(** * contact/models.py: the Contact model and its customer_id policy

    A shallow embedding of [src/contact/models.py].  The file follows the
    source from top to bottom: the Python primitives the model relies on
    ([int], [str], truthiness, exceptions), the choice tuples, the
    [Contact] record with one field per column, the query
    [filter(..).exclude(..).order_by('-customer_id').first()], the method
    [get_default_customer_id] and the overridden [save].

    Strings are ASCII strings; a [CharField] is ordered by code point
    (the "C" collation). *)

From Stdlib Require Import ZArith Lia Ascii String List Bool.
From Stdlib Require Import Sorted Permutation.
From stdpp Require Import base strings gmap.
Import ListNotations.

Local Open Scope Z_scope.

(** ** Python primitives *)

Module Python.

(** The exception classes that occur in the model. *)
Inductive exn : Type :=
| AttributeError
| ValueError
| ValidationError
| TypeError
| IntegrityError
| DataError.

(** The result of evaluating an expression: a value, or a raised
    exception. *)
Inductive outcome (A : Type) : Type :=
| Ok (a : A)
| Raise (e : exn).
Arguments Ok {A} a.
Arguments Raise {A} e.

Definition bind {A B} (m : outcome A) (k : A -> outcome B) : outcome B :=
  match m with
  | Ok a => k a
  | Raise e => Raise e
  end.

(** [try: body except AttributeError: handler]. *)
Definition try_except_AttributeError {A} (body handler : outcome A)
  : outcome A :=
  match body with
  | Raise AttributeError => handler
  | other => other
  end.

(** [Py_ISSPACE]: tab, line feed, vertical tab, form feed, carriage
    return and space. *)
Definition is_space (c : ascii) : bool :=
  let n := N_of_ascii c in
  ((9 <=? n) && (n <=? 13) || (n =? 32))%N.

Definition is_digit (c : ascii) : bool :=
  let n := N_of_ascii c in
  ((48 <=? n) && (n <=? 57))%N.

Definition is_underscore (c : ascii) : bool := (N_of_ascii c =? 95)%N.

Definition digit_value (c : ascii) : Z := Z.of_N (N_of_ascii c) - 48.

Fixpoint skip_spaces (s : string) : string :=
  match s with
  | String c r => if is_space c then skip_spaces r else s
  | EmptyString => s
  end.

Fixpoint all_spaces (s : string) : bool :=
  match s with
  | String c r => is_space c && all_spaces r
  | EmptyString => true
  end.

(** The digit scan of [PyLong_FromString] in base 10: digits, with
    single underscores between them.  [prev_us] records that the
    previous character was an underscore; [acc] is the value read so
    far.  The scan stops at the first character that is neither, and
    returns the value and the unread rest. *)
Fixpoint scan_digits (prev_us : bool) (acc : Z) (s : string)
  : option (Z * string) :=
  match s with
  | EmptyString => if prev_us then None else Some (acc, s)
  | String c r =>
      if is_digit c then scan_digits false (10 * acc + digit_value c) r
      else if is_underscore c then
             if prev_us then None else scan_digits true acc r
      else if prev_us then None else Some (acc, s)
  end.

Definition split_sign (s : string) : bool * string :=
  match s with
  | String c r =>
      if (N_of_ascii c =? 43)%N then (false, r)
      else if (N_of_ascii c =? 45)%N then (true, r)
      else (false, s)
  | EmptyString => (false, s)
  end.

(** [int(s)] for an ASCII string [s]: leading white space, an optional
    sign, the digits, trailing white space; anything else raises
    [ValueError].  Python also reads the decimal digits and the blanks
    of other scripts; where a statement applies [int] to a string that
    is not known to be written by [str], it assumes [ascii_only]. *)
Definition int (s : string) : outcome Z :=
  let '(neg, body) := split_sign (skip_spaces s) in
  match body with
  | String c r =>
      if is_digit c then
        match scan_digits false (digit_value c) r with
        | Some (n, rest) =>
            if all_spaces rest then Ok (if neg then - n else n)
            else Raise ValueError
        | None => Raise ValueError
        end
      else Raise ValueError
  | EmptyString => Raise ValueError
  end.

Definition digit_char (d : Z) : ascii := ascii_of_N (Z.to_N (48 + d)).

(** The decimal digits of [n >= 0], most significant first, written in
    front of [acc]. *)
Fixpoint str_digits (fuel : nat) (n : Z) (acc : string) : string :=
  match fuel with
  | O => acc
  | S fuel' =>
      let acc' := String (digit_char (n mod 10)) acc in
      if n <? 10 then acc' else str_digits fuel' (n / 10) acc'
  end.

Definition str_nonneg (n : Z) : string :=
  str_digits (S (Z.to_nat (Z.log2 n))) n EmptyString.

(** [str(n)] for an integer [n]. *)
Definition str (n : Z) : string :=
  if n <? 0 then String "-"%char (str_nonneg (- n)) else str_nonneg n.

(** [not x] for a value that is [None] or a string. *)
Definition falsy (x : option string) : bool :=
  match x with
  | None => true
  | Some s => (s =? "")%string
  end.

End Python.

Import Python.


(** ** Choice tuples (models.py, lines 11-51) *)

Definition TITLE_CHOICES : list (string * string) :=
  [("mr", "Mr."); ("ms", "Ms."); ("mrs", "Mrs."); ("miss", "Miss");
   ("family", "Family")].

Definition CONTACT_TYPE_CHOICES : list (string * string) :=
  [("customer", "Customer"); ("supplier", "Supplier");
   ("producer", "Producer"); ("personnel", "Personnel")].

Definition CUSTOMER_TYPE_CHOICES : list (string * string) :=
  [("customer", "Customer"); ("company", "Company"); ("public", "Public")].

Definition ADDRESS_TYPE_CHOICES : list string :=
  ["home"; "billing"; "business"; "delivery"; "mailing"].

Definition PHONE_TYPE_CHOICES : list string :=
  ["office"; "mobile"; "home"; "fax"].

Definition EMAIL_TYPE_CHOICES : list string :=
  ["office"; "private"; "other"].

(** ** The Contact model (models.py, lines 54-114) *)

(** A UUID is its 128-bit integer value. *)
Definition UUID : Type := N.

(** A point in time, in microseconds since the epoch. *)
Definition datetime : Type := Z.

(** One element of an [ArrayField(HStoreField())]: string keys, each
    with a string or a null. *)
Abbreviation HStore := (gmap string (option string)).

(** One field per column.  A column declared without [null=True] has a
    type without [None]; [pk] is the automatic primary key [id], [None]
    until the first insert; [edit_date] is [None] until the first
    save. *)
Record Contact : Type := {
  pk : option nat;
  uuid : UUID;
  core_user_uuid : option UUID;
  customer_id : option string;
  first_name : string;
  middle_name : string;
  last_name : string;
  title : option string;
  suffix : string;
  contact_type : option string;
  customer_type : option string;
  company : option string;
  addresses : option (list HStore);
  siteprofile_uuids : option (list UUID);
  emails : option (list HStore);
  phones : option (list HStore);
  notes : option string;
  organization_uuid : option string;
  workflowlevel1_uuids : list string;
  workflowlevel2_uuids : option (list string);
  create_date : datetime;
  edit_date : option datetime
}.

(** Attribute assignments [self.customer_id = v], [self.edit_date = v]
    and [self.pk = v]. *)
Definition set_customer_id (v : option string) (c : Contact) : Contact :=
  {| pk := pk c; uuid := uuid c; core_user_uuid := core_user_uuid c;
     customer_id := v;
     first_name := first_name c; middle_name := middle_name c;
     last_name := last_name c; title := title c; suffix := suffix c;
     contact_type := contact_type c; customer_type := customer_type c;
     company := company c; addresses := addresses c;
     siteprofile_uuids := siteprofile_uuids c; emails := emails c;
     phones := phones c; notes := notes c;
     organization_uuid := organization_uuid c;
     workflowlevel1_uuids := workflowlevel1_uuids c;
     workflowlevel2_uuids := workflowlevel2_uuids c;
     create_date := create_date c; edit_date := edit_date c |}.

Definition set_edit_date (v : option datetime) (c : Contact) : Contact :=
  {| pk := pk c; uuid := uuid c; core_user_uuid := core_user_uuid c;
     customer_id := customer_id c;
     first_name := first_name c; middle_name := middle_name c;
     last_name := last_name c; title := title c; suffix := suffix c;
     contact_type := contact_type c; customer_type := customer_type c;
     company := company c; addresses := addresses c;
     siteprofile_uuids := siteprofile_uuids c; emails := emails c;
     phones := phones c; notes := notes c;
     organization_uuid := organization_uuid c;
     workflowlevel1_uuids := workflowlevel1_uuids c;
     workflowlevel2_uuids := workflowlevel2_uuids c;
     create_date := create_date c; edit_date := v |}.

Definition set_pk (v : option nat) (c : Contact) : Contact :=
  {| pk := v; uuid := uuid c; core_user_uuid := core_user_uuid c;
     customer_id := customer_id c;
     first_name := first_name c; middle_name := middle_name c;
     last_name := last_name c; title := title c; suffix := suffix c;
     contact_type := contact_type c; customer_type := customer_type c;
     company := company c; addresses := addresses c;
     siteprofile_uuids := siteprofile_uuids c; emails := emails c;
     phones := phones c; notes := notes c;
     organization_uuid := organization_uuid c;
     workflowlevel1_uuids := workflowlevel1_uuids c;
     workflowlevel2_uuids := workflowlevel2_uuids c;
     create_date := create_date c; edit_date := edit_date c |}.

(** [Contact(uuid=u, workflowlevel1_uuids=w)] built at time [now]: the
    declared defaults.  [default=timezone.now] fills [create_date] when
    the instance is built; a [CharField] without [null=True] defaults to
    the empty string. *)
Definition new_Contact (now : datetime) (u : UUID) (w : list string)
  : Contact :=
  {| pk := None; uuid := u; core_user_uuid := None;
     customer_id := None;
     first_name := ""; middle_name := ""; last_name := "";
     title := None; suffix := "";
     contact_type := None; customer_type := None;
     company := None; addresses := None;
     siteprofile_uuids := None; emails := None; phones := None;
     notes := None; organization_uuid := None;
     workflowlevel1_uuids := w; workflowlevel2_uuids := None;
     create_date := now; edit_date := None |}.

Arguments new_Contact now%_Z u%_N w.

(** ** The table and the query of get_default_customer_id *)

(** The table behind [Contact.objects]: its rows, each with a primary
    key. *)
Abbreviation Table := (list Contact).

Definition option_string_eqb (a b : option string) : bool :=
  match a, b with
  | Some x, Some y => (x =? y)%string
  | None, None => true
  | _, _ => false
  end.

(** [.filter(organization_uuid=o)]: equality of the column with [o]; for
    [o = None] the lookup is [IS NULL]. *)
Definition filter_organization_uuid (o : option string) (t : Table)
  : Table :=
  List.filter (fun r => option_string_eqb (organization_uuid r) o) t.

(** [.exclude(customer_id=None)]. *)
Definition exclude_customer_id_None (t : Table) : Table :=
  List.filter (fun r => negb (option_string_eqb (customer_id r) None)) t.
- - -
- _TASK DESCRIPTION_
Please report every line of the records above that contains the word "decimal".

- _OUTPUT OF THE EXERCISE_
    [ValueError].  Python also reads the decimal digits and the blanks
(** The decimal digits of [n >= 0], most significant first, written in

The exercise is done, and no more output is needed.